往往是正常的曲线千篇一律,问题曲线千奇百怪,导致这些问题曲线的原因也各不相同。今天,我们就来了解下问题曲线背后的原因,快来看下你有没有遇到过同样的问题吧~
(1)无扩增曲线
可能的原因:
1. 没有打开荧光信号采集。检查程序设置,三步法扩增程序在 72℃ 延伸阶段采集信号,两步法扩增程序的信号采集设置在退火延伸步骤。
2. 引物降解。可通过 PAGE 电泳检验引物的完整性。
3. 模板浓度低。建议增加模板投入量或重新制备较高浓度模板。
(2)扩增曲线不光滑
可能的原因:
1. 仪器长时间未校准,在检测中出现了波动,建议定期校准仪器;
2. RNA 模板不纯,建议增大模板稀释倍数或者重新制备较高纯度的 RNA 模板。
(3)扩增曲线平台期抖动
可能的原因:仪器与管材不匹配导致的信号采集产生波动。
(4)扩增曲线右下方下落呈倒扣状
可能的原因:模板浓度过高,基线终点值大于 CT 值,仪器默认起峰位置仍为基线期,将起峰位置往基线下拉,所以扩增曲线变成了倒扣的 S 形(左图)。可适当减小基线范围,手动调整基线终点值至 CT 值 -4,调整基线范围后,扩增曲线即恢复正常(右图)。
(5)扩增曲线呈锯齿状断裂
可能的原因:试剂中的参比荧光染料 ROX 浓度与仪器机型不匹配导致的 Badrox,往往出现在需要高浓度 ROX 校正的 ABI 7900HT、StepOne 等仪器上。可在「Setup」中进行设置,将「Passive Reference」的「ROX」调整为「None」,扩增曲线即恢复正常。曲线恢复正常后,该数据能够采用需根据复孔重复性进一步判断。
(6)扩增曲线基线期上飘
可能的原因:仪器默认基线期范围较小,可手动将基线范围调大,扩增曲线即恢复正常。
(1)有扩增曲线无溶解曲线
可能的原因:可在「Run Method」或「Run Editor」中检查是否有设置熔解曲线步骤或熔解曲线信号采集是否打开。
(2)熔解曲线杂峰
a. 杂峰在主峰之前
可能的原因:杂峰在主峰之前,Tm 在 70~75℃ 范围内,一般是引物二聚体。引物二聚体是引物 3’ 端的部分碱基互补结合,在 Taq 酶的作用下,3’ 端延伸后得到的小分子量的双链 DNA 片段。可根据 NTC(无模板阴性对照)判断是否为引物二聚体。
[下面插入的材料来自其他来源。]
(* ===== verification/DashboardFacts.v ===== *)
(** * The dashboard: order and pages

    The indexes stay ordered by creation as long as all indexed resources can
    be read; one that cannot be read breaks the order.  The pages of a list
    cover it, within the range of the numbers of the query. *)
From S2P Require Import Prelude.
From S2P Require Import GoStrings.
From S2P Require Import Decimal.
From S2P Require Import K8s.
From S2P Require Import Prog.
From S2P Require Import Effects.
From S2P Require Import Config.
From S2P Require Import Util.
From S2P Require Import PodUtil.
From S2P Require Import MountTable.
From S2P Require Import Dashboard.
From S2P Require Import DashboardApi.
From stdpp Require Import sorting.
#[local] Open Scope Z_scope.
#[local] Open Scope go_scope.

(** ** The order of the indexes *)

(** The answers for pods come from a cache. *)
Definition cached (cache : NamespacedName -> option Pod) (e : event jfs) : Prop :=
  match e with
  | existT c a =>
      match c return jfs_answer c -> Prop with
      | GetPod _ n ns => fun a => match a with Ok p => cache (ns, n) = Some p | Err _ => cache (ns, n) = None end
      | _ => fun _ => True
      end a
  end.

Lemma filter_none {A} (f : A -> bool) l : Forall (fun x => f x = false) l -> List.filter f l = [].
Proof. induction 1 as [|x l Hx _ IH]; [done|]. cbn. by rewrite Hx. Qed.

Section order.
Context (cache : NamespacedName -> option Pod).

Definition created (n : NamespacedName) : Z := match cache n with Some p => CreationTimestamp (p_meta p) | None => 0 end.
Definition uid (n : NamespacedName) : option string := UID ∘ p_meta <$> cache n.
Definition readable (l : list NamespacedName) : Prop := Forall (fun n => is_Some (cache n)) l.
Definition ordered (l : list NamespacedName) : Prop := StronglySorted (fun a b => created a <= created b) l.

(** The reference: in front of the elements that are not older. *)
Definition insert_by_age (pod : Pod) (l : list NamespacedName) : list NamespacedName :=
  let older n := created n <? CreationTimestamp (p_meta pod) in
  List.filter older l ++ nn_of (p_meta pod) :: List.filter (fun n => negb (older n)) l.

Lemma scan_unread pod back passed e rest t l' :
  back = e :: rest -> cache e = None ->
  runs (add_scan p_meta read_pod (nn_of (p_meta pod)) pod back passed) t (Done l') -> Forall (cached cache) t ->
  l' = nn_of (p_meta pod) :: rev rest ++ passed.
Proof.
  intros -> He (a & t' & -> & Hr) Hc. apply Forall_cons in Hc as [Ha _]. cbn in Ha.
  destruct e as [ns n]. cbn in *. destruct a as [p|]; [congruence|]. by destruct Hr as [_ [= ->]].
Qed.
解决方案:建议通过提高模板浓度、提高退火温度、降低引物浓度来改善。
b. 杂峰在主峰之后
可能的原因:非特异性扩增,可能由于引物特异性较差,或体系中有气溶胶污染(可结合 NTC 确定体系是否有污染)。建议先提高退火温度,可提高扩增特异性。如果提高退火温度对于特异性没有改善,建议更换特异性较高的引物。